* [Work request]:
All the data should be printed again exactly as written.

Stored items
═══

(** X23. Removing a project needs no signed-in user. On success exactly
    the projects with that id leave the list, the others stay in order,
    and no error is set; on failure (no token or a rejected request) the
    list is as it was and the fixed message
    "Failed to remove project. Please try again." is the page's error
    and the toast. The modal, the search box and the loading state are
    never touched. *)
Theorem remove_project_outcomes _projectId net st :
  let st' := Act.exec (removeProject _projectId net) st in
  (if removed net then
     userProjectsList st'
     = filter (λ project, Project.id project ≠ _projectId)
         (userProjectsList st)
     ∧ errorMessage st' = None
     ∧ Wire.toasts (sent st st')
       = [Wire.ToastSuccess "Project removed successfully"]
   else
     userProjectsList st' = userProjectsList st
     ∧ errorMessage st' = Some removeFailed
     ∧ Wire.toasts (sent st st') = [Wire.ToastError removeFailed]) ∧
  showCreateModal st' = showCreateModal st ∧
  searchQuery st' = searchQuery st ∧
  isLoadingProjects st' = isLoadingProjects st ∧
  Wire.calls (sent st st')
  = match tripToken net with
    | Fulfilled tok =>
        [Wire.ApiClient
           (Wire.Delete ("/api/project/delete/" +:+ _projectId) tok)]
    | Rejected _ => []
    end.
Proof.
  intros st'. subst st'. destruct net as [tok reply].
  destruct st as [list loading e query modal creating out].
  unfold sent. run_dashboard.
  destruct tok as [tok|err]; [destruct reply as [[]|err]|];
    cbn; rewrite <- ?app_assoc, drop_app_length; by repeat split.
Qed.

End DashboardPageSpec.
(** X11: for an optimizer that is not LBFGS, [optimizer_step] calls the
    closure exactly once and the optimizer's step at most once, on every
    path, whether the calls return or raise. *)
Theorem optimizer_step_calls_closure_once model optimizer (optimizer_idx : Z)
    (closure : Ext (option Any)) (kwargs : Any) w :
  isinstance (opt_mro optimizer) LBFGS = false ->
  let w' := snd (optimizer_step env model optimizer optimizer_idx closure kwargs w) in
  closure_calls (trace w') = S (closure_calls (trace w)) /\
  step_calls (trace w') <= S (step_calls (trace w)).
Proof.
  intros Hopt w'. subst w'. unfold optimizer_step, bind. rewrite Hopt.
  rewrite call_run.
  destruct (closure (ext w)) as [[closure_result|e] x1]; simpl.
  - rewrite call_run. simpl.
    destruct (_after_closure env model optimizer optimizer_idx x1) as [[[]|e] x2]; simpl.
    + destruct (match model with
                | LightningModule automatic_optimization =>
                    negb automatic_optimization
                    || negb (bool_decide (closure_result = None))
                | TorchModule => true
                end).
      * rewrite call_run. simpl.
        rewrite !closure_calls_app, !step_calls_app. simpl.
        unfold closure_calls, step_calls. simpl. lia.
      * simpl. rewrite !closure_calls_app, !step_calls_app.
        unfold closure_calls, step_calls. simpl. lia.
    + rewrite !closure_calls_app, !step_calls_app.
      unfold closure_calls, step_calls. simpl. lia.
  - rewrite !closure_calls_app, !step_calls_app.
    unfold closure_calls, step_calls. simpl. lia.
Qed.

═══

* [Response area]:
(** X23. Removing a project needs no signed-in user. On success exactly
    the projects with that id leave the list, the others stay in order,
    and no error is set; on failure (no token or a rejected request) the
    list is as it was and the fixed message
    "Failed to remove project. Please try again." is the page's error
    and the toast. The modal, the search box and the loading state are
    never touched. *)
Theorem remove_project_outcomes _projectId net st :
  let st' := Act.exec (removeProject _projectId net) st in
  (if removed net then
     userProjectsList st'
     = filter (λ project, Project.id project ≠ _projectId)
         (userProjectsList st)
     ∧ errorMessage st' = None
     ∧ Wire.toasts (sent st st')
       = [Wire.ToastSuccess "Project removed successfully"]
   else
     userProjectsList st' = userProjectsList st
     ∧ errorMessage st' = Some removeFailed
     ∧ Wire.toasts (sent st st') = [Wire.ToastError removeFailed]) ∧
  showCreateModal st' = showCreateModal st ∧
  searchQuery st' = searchQuery st ∧
  isLoadingProjects st' = isLoadingProjects st ∧
  Wire.calls (sent st st')
  = match tripToken net with
    | Fulfilled tok =>
        [Wire.ApiClient
           (Wire.Delete ("/api/project/delete/" +:+ _projectId) tok)]
    | Rejected _ => []
    end.
Proof.
  intros st'. subst st'. destruct net as [tok reply].
  destruct st as [list loading e query modal creating out].
  unfold sent. run_dashboard.
  destruct tok as [tok|err]; [destruct reply as [[]|err]|];
    cbn; rewrite <- ?app_assoc, drop_app_length; by repeat split.
Qed.

End DashboardPageSpec.
(** X11: for an optimizer that is not LBFGS, [optimizer_step] calls the
    closure exactly once and the optimizer's step at most once, on every
    path, whether the calls return or raise. *)
Theorem optimizer_step_calls_closure_once model optimizer (optimizer_idx : Z)
    (closure : Ext (option Any)) (kwargs : Any) w :
  isinstance (opt_mro optimizer) LBFGS = false ->
  let w' := snd (optimizer_step env model optimizer optimizer_idx closure kwargs w) in
  closure_calls (trace w') = S (closure_calls (trace w)) /\
  step_calls (trace w') <= S (step_calls (trace w)).
Proof.
  intros Hopt w'. subst w'. unfold optimizer_step, bind. rewrite Hopt.
  rewrite call_run.
  destruct (closure (ext w)) as [[closure_result|e] x1]; simpl.
  - rewrite call_run. simpl.
    destruct (_after_closure env model optimizer optimizer_idx x1) as [[[]|e] x2]; simpl.
    + destruct (match model with
                | LightningModule automatic_optimization =>
                    negb automatic_optimization
                    || negb (bool_decide (closure_result = None))
                | TorchModule => true
                end).
      * rewrite call_run. simpl.
        rewrite !closure_calls_app, !step_calls_app. simpl.
        unfold closure_calls, step_calls. simpl. lia.
      * simpl. rewrite !closure_calls_app, !step_calls_app.
        unfold closure_calls, step_calls. simpl. lia.
    + rewrite !closure_calls_app, !step_calls_app.
      unfold closure_calls, step_calls. simpl. lia.
  - rewrite !closure_calls_app, !step_calls_app.
    unfold closure_calls, step_calls. simpl. lia.
Qed.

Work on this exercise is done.